Your assignment> Draw out every line with the word "Import" from the listing below.
* * * * * * *
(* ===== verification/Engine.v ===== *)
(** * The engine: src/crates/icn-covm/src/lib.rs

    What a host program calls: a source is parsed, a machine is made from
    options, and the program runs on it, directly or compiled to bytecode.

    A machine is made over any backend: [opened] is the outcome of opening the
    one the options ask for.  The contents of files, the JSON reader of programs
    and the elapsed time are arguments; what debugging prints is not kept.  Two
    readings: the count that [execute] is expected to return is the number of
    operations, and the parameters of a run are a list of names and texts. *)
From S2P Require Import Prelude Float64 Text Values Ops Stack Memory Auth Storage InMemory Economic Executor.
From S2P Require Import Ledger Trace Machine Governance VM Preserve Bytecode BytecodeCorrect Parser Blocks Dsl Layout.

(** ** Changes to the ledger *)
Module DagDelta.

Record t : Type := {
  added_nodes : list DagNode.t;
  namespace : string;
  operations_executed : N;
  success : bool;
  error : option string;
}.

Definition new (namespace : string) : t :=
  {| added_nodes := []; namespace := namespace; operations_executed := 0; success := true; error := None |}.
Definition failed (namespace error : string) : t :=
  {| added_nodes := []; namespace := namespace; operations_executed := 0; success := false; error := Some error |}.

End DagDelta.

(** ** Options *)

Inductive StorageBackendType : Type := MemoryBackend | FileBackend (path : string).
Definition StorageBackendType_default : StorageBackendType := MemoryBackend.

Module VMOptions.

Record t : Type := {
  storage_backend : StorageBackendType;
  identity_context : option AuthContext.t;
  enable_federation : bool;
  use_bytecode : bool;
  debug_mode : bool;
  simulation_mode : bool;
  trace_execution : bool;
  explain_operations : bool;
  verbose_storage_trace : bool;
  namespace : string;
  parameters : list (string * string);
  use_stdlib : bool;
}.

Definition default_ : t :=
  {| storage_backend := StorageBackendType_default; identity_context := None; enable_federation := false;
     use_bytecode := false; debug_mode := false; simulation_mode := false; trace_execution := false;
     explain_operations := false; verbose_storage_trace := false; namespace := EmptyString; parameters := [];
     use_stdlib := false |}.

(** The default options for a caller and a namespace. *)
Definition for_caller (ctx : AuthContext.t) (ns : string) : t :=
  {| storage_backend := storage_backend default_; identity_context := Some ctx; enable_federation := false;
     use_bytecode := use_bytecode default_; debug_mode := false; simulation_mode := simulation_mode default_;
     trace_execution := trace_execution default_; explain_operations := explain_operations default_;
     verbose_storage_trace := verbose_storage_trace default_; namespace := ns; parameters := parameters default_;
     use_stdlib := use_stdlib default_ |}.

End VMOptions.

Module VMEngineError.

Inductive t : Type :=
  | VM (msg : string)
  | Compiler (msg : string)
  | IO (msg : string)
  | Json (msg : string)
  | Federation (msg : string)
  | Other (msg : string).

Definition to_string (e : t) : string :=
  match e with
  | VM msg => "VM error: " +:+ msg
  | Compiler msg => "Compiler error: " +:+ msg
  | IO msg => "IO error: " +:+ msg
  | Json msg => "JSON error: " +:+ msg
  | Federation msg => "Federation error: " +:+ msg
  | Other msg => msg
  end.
* * * * * * *
Written answer>
From S2P Require Import Prelude Float64 Text Values Ops Stack Memory Auth Storage InMemory Economic Executor.
From S2P Require Import Ledger Trace Machine Governance VM Preserve Bytecode BytecodeCorrect Parser Blocks Dsl Layout.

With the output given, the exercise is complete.